Una riflessione di p. Giuseppe Oddone, assistente ecclesiastico di AIMC e UCIIM sul grande protagonista della letteratura italiana

 

- di p. Giuseppe Oddone

 Seicentocinquanta anni fa, nella notte fra il 18 e il 19 luglio del 1374, moriva ad Arquà, vicino a Padova, Francesco Petrarca. Uno o due giorni successivi avrebbe compiuto settant’anni, essendo nato ad Arezzo il 20 luglio del 1304.

È giusto ricordarlo in questo anniversario perché è stato un grande intellettuale, ma soprattutto un grande poeta, che si è ispirato come Dante ai valori cristiani.
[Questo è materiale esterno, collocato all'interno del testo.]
(** * WhereHows web client: the fetch helpers of [utils/api/fetcher.ts]
    and the compliance data type declarations.

    The helpers build a request option bag out of a caller's configuration
    object with [Object.assign] and object spread, hand it to the platform's
    [fetch], and settle with the decoded body, the response headers, or an
    [ApiError].  The embedding keeps JavaScript's object store explicit:
    objects live in a heap, [Object.assign] writes into its target, and the
    helpers are state-passing functions over that heap which end in a
    pending interaction with the platform ([fetch], [response.json()]).

    Part I holds the definitions, Part II the properties. *)

From Stdlib Require Import ZArith String Ascii List Lia.
From Stdlib Require Import DecimalString DecimalZ DecimalN DecimalPos DecimalFacts.
From stdpp Require Import base option list strings.

Local Open Scope string_scope.
Local Open Scope list_scope.

(** * Part I: the model *)

(** ** JavaScript values and the object heap *)

(** Heap locations. *)
Abbreviation loc := nat.

(** Numbers are the integers; strings are sequences of 8-bit characters. *)
Inductive val : Type :=
  | VUndefined
  | VNull
  | VBool (b : bool)
  | VNum (n : Z)
  | VStr (s : string)
  | VRef (l : loc).

(** Own enumerable string-keyed properties, in creation order.  (The
    engine's reordering of integer-like keys is not modelled; the keys of
    this module are names.) *)
Definition props := list (string * val).
(** X8. The draft keeps its set of fields.  In a session whose change events
    all come from inputs named after fields of the draft, and whose draft
    has the four fields the handlers write by name, the draft has the same
    fields after the session as before. *)
Theorem X8_draft_fields_preserved
    (toLowerCase : jsstring -> jsstring) (edits : list Edit) :
  forall formData : gmap string FieldValue,
    "slug" ∈ dom formData -> "meta_title" ∈ dom formData ->
    "content" ∈ dom formData -> "featured_image" ∈ dom formData ->
    NewPageSessions.inputsNamedIn formData edits ->
    dom (session toLowerCase formData edits) = dom formData.
Proof.
  induction edits as [|ed edits IH]; intros formData Hs Hm Hc Hf Hed; simpl.
  - reflexivity.
  - inversion Hed as [|? ? Hhd Htl]; subst.
    assert (dom (applyEdit toLowerCase formData ed) = dom formData) as Hstep.
    { destruct ed as [e|content|imageUrl]; simpl.
      - unfold handleInputChange.
        destruct (String.eqb (name e) "title" &&
                  negb (truthy (formData !! "slug")))%bool,
          (String.eqb (name e) "title" &&
           negb (truthy (formData !! "meta_title")))%bool;
          rewrite ?dom_insert_L;
          rewrite (dom_absorb formData (name e)) by assumption;
          rewrite ?(dom_absorb formData "slug") by assumption;
          rewrite ?(dom_absorb formData "meta_title") by assumption;
          reflexivity.
      - unfold handleContentChange. rewrite dom_insert_L.
        now apply dom_absorb.
      - unfold handleImageUpload. rewrite dom_insert_L.
        now apply dom_absorb. }
    rewrite IH; rewrite ?Hstep; auto.
    unfold NewPageSessions.inputsNamedIn in *. rewrite Hstep. exact Htl.
Qed.
(** X6: the loop of [ValidateConfig] adds the "Incorrect attribute
    Configuration" error when some connector sets
    [default_action_rule_behavior] without action rules or has action
    rules without it, and adds it once however many connectors do so,
    because the framework does not add a diagnostic equal to one that
    is already there; it adds nothing else.  On diagnostics that do
    not hold this error yet, it leaves them as they are exactly when,
    for every connector, the behaviour is empty if and only if the
    list of action rules is. *)
Theorem ValidateConfig_accepts_iff_consistent :
  forall (connectors : list DlpPolicy.Connector) (diags : list DlpPolicy.Diagnostic),
    DlpPolicy.ValidateConfig connectors diags =
      (if existsb DlpPolicy.rejected connectors
       then if DlpPolicy.Contains diags DlpPolicy.actionRuleError
            then diags
            else (diags ++ [DlpPolicy.actionRuleError])%list
       else diags)
    /\ (~ In DlpPolicy.actionRuleError diags ->
        (DlpPolicy.ValidateConfig connectors diags = diags <->
         forall c, In c connectors ->
                   (DlpPolicy.DefaultActionRuleBehavior c = "" <->
                    DlpPolicy.ActionRules c = [])))
    /\ (forall c, In c connectors -> DlpPolicy.rejected c = true ->
                  In DlpPolicy.actionRuleError
                     (DlpPolicy.ValidateConfig connectors diags)).
Proof.
  intros connectors diags. split; [| split].
  - rewrite ValidateConfig_adds_once. reflexivity.
  - intros Hnot. rewrite ValidateConfig_adds_once.
    rewrite <- none_rejected.
    destruct (existsb DlpPolicy.rejected connectors); [| now split].
    unfold DlpPolicy.Append.
    destruct (DlpPolicy.Contains diags DlpPolicy.actionRuleError) eqn:E.
    + apply Contains_In in E. contradiction.
    + split; [| discriminate].
      intros H. apply (f_equal (@List.length _)) in H.
      rewrite length_app in H. cbn in H. lia.
  - intros c Hin Hr. rewrite ValidateConfig_adds_once.
    replace (existsb DlpPolicy.rejected connectors) with true
      by (symmetry; apply existsb_exists; now exists c).
    apply Contains_In, Append_contains.
Qed.

Lemma ValidateConfig_accepts_iff_consistent_witness :
  DlpPolicy.ValidateConfig
    [DlpPolicy.behaviourWithoutRules; DlpPolicy.behaviourWithRules;
     DlpPolicy.rulesWithoutBehaviour] []
  = [DlpPolicy.actionRuleError]
  /\ DlpPolicy.ValidateConfig
       [DlpPolicy.behaviourWithRules; DlpPolicy.neitherBehaviourNorRules] []
     = [].
Proof.
  split.
  - exact (proj1 (ValidateConfig_accepts_iff_consistent
                    [DlpPolicy.behaviourWithoutRules; DlpPolicy.behaviourWithRules;
                     DlpPolicy.rulesWithoutBehaviour] [])).
  - apply (proj1 (proj2 (ValidateConfig_accepts_iff_consistent
                           [DlpPolicy.behaviourWithRules;
                            DlpPolicy.neitherBehaviourNorRules] []))).
    + intros [].
    + intros c [<- | [<- | []]]; cbn; split; (reflexivity || discriminate).
Defined.

(** ** The role ids of an application user *)

Section RoleIds.

Import GoStrings UserModels.

Lemma fold_append_role_ids (l : list ApplicationUser.SecurityRoleDto) :
  forall acc,
    fold_left (fun roles role => append roles (ApplicationUser.RoleId role))
      l (Some acc)
    = Some (acc ++ map ApplicationUser.RoleId l)%list.
Proof.
  induction l as [| r l IH]; intros acc; cbn.
  - now rewrite app_nil_r.
  - rewrite IH. now rewrite <- app_assoc.
Qed.

End RoleIds.

(** X7: [SecurityRolesArray] returns the role ids of the user's
    security roles, one per role and in their order, and never the nil
    slice, also when the user has no roles; this is the value
    [ConvertFromApplicationUserDto] stores as [SecurityRoles], next to
    the known id, application name and business unit of the DTO and an
    environment id that is left null. *)
Theorem SecurityRolesArray_lists_role_ids :
  forall (u : ApplicationUser.ApplicationUserDto) (disableDelete : bool),
    UserModels.SecurityRolesArray u
    = Some (map ApplicationUser.RoleId (ApplicationUser.SecurityRoles u))
    /\ UserModels.SecurityRoles (UserModels.ConvertFromApplicationUserDto u disableDelete)
       = Some (map ApplicationUser.RoleId (ApplicationUser.SecurityRoles u))
    /\ UserModels.EnvironmentId (UserModels.ConvertFromApplicationUserDto u disableDelete)
       = UserModels.StringNull.
Proof.
  intros u disableDelete.
  assert (H : UserModels.SecurityRolesArray u
              = Some (map ApplicationUser.RoleId (ApplicationUser.SecurityRoles u))).
  { unfold UserModels.SecurityRolesArray.
    destruct (ApplicationUser.SecurityRoles u) as [| r l]; [reflexivity |].
    cbn [List.length Nat.eqb fold_left GoStrings.append].
    now rewrite fold_append_role_ids. }
  repeat split; exact H.
Qed.

(** ** More on the provisioning loop *)

Section ProvisioningSteps.

Import ApplicationUser ProvisioningTrace.

Variable Execute : Context -> Z -> error * Z.
Variable GetUser : Context -> Z -> option ApplicationUserDto * error * Z.

Lemma stop_test_notLicensed (e : error) :
  match e with
  | None => true
  | Some text => negb (Contains text "userNotLicensed")
  end = negb (notLicensed e).
Proof. now destruct e. Qed.

(** The equations of one iteration, with the test read through
    [notLicensed]. *)
Lemma retryLoop_step (n : nat) (err : error) (ctx : Context) (now : Z) :
  retryLoop Execute (S n) err ctx now =
    let e := fst (Execute ctx now) in
    let t := snd (Execute ctx now) in
    if notLicensed e
    then (fst (fst (retryLoop Execute n e ctx (t + 10 * Second))),
          snd (fst (retryLoop Execute n e ctx (t + 10 * Second))),
          StExecute now t e :: StSleep t (t + 10 * Second)
            :: snd (retryLoop Execute n e ctx (t + 10 * Second)))
    else (e, t, [StExecute now t e]).
Proof.
  destruct (Execute ctx now) as [e t] eqn:HE. cbn [fst snd].
  destruct (notLicensed e) eqn:Hn.
  - apply retryLoop_sleeps; [exact HE |].
    rewrite stop_test_notLicensed, Hn. reflexivity.
  - apply retryLoop_stops; [exact HE |].
    rewrite stop_test_notLicensed, Hn. reflexivity.
Qed.

Lemma retryLoop_follows (n : nat) :
  forall err ctx now,
    followsLoop now (snd (retryLoop Execute n err ctx now)) = true
    /\ snd (fst (retryLoop Execute n err ctx now))
       = endTime now (snd (retryLoop Execute n err ctx now))
    /\ ((0 < n)%nat ->
        lastError (snd (retryLoop Execute n err ctx now))
        = Some (fst (fst (retryLoop Execute n err ctx now)))).
Proof.
  induction n as [| n IH]; intros err ctx now.
  - cbn. repeat split. lia.
  - rewrite retryLoop_step. cbv zeta.
    destruct (Execute ctx now) as [e t]. cbn [fst snd].
    destruct (notLicensed e) eqn:Hn; cbn [fst snd followsLoop endTime lastError].
    + destruct (IH e ctx (t + 10 * Second)) as [Hf [Ht Hl]].
      rewrite Hn, Hf, !Z.eqb_refl. split; [reflexivity |]. split; [exact Ht |].
      intros _. destruct n as [| n]; [reflexivity |].
      rewrite Hl by lia. reflexivity.
    + rewrite Hn, Z.eqb_refl. repeat split.
Qed.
Dante appartiene pienamente alla civiltà comunale e nella Divina Commedia compie un viaggio dal mondo umano al mondo divino, dal tempo all’eternità, da Firenze al popolo giusto e sano del Paradiso, e dopo lo sbandamento giovanile della selva oscura, nel suo desiderio di riformare la società e la Chiesa, orienta saldamente la sua vita verso Dio, pur sapendo che le passioni terrene possono ancora tentarlo e prega la Vergine, tramite San Bernardo, che conservi sani fino alla morte tutti i suoi affetti e lo protegga dalle inclinazioni del senso e dalle passioni.

Anche il Petrarca, che ebbe una formazione cristiana ed aveva ricevuto per interessi economici gli ordini ecclesiastici minori, nel suo Canzoniere compie un viaggio, ma è un viaggio tutto terreno, nel quale unisce attraverso al filtro della memoria tanti ricordi ed episodi della sua esistenza, legati al senso tormentoso della caducità di tutte le cose terrene; ma esse lo affascinano, lo attraggono, lo legano. Vorrebbe che avessero una perenne stabilità e soffre e piange e ragiona sul loro svanire.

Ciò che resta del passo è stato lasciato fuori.